From the entries, copy every line that carries the string "Module".

Dataset entries:
··········

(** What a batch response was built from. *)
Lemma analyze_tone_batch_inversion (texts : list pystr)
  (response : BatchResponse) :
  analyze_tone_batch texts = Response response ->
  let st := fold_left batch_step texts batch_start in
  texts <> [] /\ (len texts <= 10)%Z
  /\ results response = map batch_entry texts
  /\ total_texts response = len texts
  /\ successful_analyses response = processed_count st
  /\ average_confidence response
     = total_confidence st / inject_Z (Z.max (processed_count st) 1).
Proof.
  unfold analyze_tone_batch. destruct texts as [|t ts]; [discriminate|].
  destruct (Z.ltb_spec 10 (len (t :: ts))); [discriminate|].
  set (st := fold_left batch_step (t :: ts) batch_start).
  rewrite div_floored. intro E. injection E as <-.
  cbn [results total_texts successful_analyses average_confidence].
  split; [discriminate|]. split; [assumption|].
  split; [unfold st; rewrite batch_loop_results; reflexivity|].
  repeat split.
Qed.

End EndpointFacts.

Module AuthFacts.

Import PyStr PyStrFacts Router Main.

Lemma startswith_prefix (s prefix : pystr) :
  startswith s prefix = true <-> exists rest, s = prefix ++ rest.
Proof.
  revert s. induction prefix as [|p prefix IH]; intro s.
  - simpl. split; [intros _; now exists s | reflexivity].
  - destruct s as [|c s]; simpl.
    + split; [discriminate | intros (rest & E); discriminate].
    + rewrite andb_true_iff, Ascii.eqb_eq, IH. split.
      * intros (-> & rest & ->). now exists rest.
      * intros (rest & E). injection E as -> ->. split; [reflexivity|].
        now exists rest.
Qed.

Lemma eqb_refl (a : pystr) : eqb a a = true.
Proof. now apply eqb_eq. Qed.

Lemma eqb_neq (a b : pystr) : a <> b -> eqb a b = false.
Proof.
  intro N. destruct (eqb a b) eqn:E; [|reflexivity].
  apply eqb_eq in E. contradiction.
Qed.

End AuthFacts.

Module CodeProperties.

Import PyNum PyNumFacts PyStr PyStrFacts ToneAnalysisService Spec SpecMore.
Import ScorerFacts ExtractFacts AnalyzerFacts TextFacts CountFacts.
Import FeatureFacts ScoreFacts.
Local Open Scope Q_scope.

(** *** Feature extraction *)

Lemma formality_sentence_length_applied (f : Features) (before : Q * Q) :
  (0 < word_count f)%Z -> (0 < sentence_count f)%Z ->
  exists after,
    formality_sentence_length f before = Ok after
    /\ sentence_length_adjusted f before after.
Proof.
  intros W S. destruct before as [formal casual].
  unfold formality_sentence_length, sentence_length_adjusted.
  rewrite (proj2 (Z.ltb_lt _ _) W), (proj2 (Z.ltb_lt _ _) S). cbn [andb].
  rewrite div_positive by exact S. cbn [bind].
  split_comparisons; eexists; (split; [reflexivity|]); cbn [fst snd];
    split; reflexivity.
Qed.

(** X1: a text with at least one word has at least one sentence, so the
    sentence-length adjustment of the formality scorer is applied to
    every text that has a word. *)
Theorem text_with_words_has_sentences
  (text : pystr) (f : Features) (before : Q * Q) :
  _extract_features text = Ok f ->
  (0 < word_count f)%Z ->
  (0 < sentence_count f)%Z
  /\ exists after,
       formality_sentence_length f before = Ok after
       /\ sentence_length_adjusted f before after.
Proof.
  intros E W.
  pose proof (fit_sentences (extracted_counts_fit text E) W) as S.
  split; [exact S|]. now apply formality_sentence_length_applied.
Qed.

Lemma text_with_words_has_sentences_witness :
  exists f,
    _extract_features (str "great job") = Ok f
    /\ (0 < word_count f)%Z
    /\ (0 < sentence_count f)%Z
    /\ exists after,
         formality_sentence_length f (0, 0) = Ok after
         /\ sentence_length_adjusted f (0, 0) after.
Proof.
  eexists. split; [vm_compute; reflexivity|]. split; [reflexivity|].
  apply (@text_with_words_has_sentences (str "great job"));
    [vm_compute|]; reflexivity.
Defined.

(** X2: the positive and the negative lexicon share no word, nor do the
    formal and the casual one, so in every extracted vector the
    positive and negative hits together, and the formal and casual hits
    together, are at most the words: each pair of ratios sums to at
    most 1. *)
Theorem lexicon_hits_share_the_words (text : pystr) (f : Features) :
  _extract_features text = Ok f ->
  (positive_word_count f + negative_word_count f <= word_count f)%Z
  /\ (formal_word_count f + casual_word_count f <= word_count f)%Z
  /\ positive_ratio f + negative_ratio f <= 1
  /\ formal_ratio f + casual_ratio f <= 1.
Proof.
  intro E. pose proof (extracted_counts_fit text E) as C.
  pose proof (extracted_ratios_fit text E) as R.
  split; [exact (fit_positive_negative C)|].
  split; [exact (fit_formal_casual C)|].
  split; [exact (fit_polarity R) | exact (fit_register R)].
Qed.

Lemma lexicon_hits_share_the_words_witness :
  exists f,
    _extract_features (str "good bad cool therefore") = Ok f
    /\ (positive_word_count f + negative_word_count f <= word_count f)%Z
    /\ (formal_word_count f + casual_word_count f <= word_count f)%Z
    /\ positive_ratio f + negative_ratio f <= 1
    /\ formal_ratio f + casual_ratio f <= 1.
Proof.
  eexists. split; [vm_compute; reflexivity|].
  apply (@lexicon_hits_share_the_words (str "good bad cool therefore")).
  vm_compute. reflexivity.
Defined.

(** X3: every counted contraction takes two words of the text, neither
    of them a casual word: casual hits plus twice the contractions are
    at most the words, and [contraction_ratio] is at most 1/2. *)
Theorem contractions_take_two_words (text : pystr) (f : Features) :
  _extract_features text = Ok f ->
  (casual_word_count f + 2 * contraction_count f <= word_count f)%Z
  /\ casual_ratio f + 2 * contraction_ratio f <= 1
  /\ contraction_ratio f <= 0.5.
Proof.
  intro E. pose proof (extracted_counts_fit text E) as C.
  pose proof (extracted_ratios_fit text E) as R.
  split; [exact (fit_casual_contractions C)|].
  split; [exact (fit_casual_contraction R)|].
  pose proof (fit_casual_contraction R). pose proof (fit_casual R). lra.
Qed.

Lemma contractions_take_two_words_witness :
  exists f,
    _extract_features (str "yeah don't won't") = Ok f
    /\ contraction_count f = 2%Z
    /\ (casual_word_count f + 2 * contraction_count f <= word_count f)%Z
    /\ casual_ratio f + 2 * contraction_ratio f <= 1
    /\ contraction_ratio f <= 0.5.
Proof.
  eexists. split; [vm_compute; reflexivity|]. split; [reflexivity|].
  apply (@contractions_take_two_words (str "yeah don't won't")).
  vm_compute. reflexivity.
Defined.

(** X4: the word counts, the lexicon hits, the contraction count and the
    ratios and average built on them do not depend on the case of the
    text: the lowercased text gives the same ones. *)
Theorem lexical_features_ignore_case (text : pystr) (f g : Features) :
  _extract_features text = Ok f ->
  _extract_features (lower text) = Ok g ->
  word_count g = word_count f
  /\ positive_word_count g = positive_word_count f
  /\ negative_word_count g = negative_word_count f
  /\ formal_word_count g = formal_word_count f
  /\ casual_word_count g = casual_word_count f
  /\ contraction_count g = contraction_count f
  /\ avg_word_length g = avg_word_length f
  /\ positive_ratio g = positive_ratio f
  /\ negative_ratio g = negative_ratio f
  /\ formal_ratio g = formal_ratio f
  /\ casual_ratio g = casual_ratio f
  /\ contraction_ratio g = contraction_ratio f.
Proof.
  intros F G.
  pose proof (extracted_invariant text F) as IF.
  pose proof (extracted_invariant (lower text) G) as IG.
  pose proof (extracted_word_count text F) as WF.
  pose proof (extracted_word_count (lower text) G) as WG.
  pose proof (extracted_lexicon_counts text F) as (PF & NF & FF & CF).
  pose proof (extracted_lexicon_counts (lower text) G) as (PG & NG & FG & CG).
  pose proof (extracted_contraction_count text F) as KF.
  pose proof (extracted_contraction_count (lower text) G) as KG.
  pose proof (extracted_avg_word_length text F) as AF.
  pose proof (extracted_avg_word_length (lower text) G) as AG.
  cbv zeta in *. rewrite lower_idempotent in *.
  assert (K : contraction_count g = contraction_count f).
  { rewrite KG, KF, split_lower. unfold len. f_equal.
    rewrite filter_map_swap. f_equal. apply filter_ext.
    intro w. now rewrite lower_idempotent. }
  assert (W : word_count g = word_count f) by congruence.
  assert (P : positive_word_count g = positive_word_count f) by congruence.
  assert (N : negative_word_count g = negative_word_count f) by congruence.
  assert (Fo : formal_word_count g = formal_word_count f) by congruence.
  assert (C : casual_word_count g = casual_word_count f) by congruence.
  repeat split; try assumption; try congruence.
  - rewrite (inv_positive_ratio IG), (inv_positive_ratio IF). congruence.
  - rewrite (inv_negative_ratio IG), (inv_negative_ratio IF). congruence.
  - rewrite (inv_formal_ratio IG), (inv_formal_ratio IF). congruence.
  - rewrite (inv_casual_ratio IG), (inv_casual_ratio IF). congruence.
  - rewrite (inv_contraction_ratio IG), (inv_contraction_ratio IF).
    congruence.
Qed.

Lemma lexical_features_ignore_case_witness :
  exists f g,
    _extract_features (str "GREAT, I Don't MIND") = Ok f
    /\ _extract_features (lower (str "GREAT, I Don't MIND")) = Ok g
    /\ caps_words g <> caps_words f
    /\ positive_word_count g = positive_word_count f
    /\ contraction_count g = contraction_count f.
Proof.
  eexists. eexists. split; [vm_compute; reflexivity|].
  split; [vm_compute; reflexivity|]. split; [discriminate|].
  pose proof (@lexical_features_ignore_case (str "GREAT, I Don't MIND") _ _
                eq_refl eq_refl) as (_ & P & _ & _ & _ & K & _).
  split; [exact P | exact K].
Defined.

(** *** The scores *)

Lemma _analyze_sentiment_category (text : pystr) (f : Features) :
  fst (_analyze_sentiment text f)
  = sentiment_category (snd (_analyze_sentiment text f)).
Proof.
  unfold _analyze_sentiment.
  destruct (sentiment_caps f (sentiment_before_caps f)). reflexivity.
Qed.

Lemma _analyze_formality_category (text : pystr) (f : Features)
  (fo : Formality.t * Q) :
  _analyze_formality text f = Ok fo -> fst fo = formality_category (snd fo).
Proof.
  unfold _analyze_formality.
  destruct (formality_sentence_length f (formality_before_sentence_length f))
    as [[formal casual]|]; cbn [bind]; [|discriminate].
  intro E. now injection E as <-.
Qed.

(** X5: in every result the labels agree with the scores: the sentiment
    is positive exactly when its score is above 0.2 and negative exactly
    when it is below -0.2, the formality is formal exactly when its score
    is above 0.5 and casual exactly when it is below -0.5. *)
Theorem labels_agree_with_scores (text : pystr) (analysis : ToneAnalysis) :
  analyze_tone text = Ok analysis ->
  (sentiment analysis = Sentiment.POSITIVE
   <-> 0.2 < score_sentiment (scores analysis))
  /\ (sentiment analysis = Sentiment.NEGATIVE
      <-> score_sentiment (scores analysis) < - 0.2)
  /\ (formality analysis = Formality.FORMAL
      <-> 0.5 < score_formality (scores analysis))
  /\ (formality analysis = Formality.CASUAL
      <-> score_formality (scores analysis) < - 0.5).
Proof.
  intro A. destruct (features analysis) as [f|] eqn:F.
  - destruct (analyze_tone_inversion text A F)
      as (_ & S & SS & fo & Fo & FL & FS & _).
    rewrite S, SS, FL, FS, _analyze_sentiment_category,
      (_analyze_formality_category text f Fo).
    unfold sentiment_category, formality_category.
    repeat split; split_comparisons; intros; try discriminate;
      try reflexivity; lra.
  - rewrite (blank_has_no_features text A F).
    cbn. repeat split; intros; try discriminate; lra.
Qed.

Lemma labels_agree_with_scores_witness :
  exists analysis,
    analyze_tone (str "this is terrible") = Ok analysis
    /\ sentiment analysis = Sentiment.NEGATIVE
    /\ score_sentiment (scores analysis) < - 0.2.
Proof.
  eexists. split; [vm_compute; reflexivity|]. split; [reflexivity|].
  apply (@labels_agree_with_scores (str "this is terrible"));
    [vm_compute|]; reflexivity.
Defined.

··········

- [Written solution]
Module AuthFacts.
Module CodeProperties.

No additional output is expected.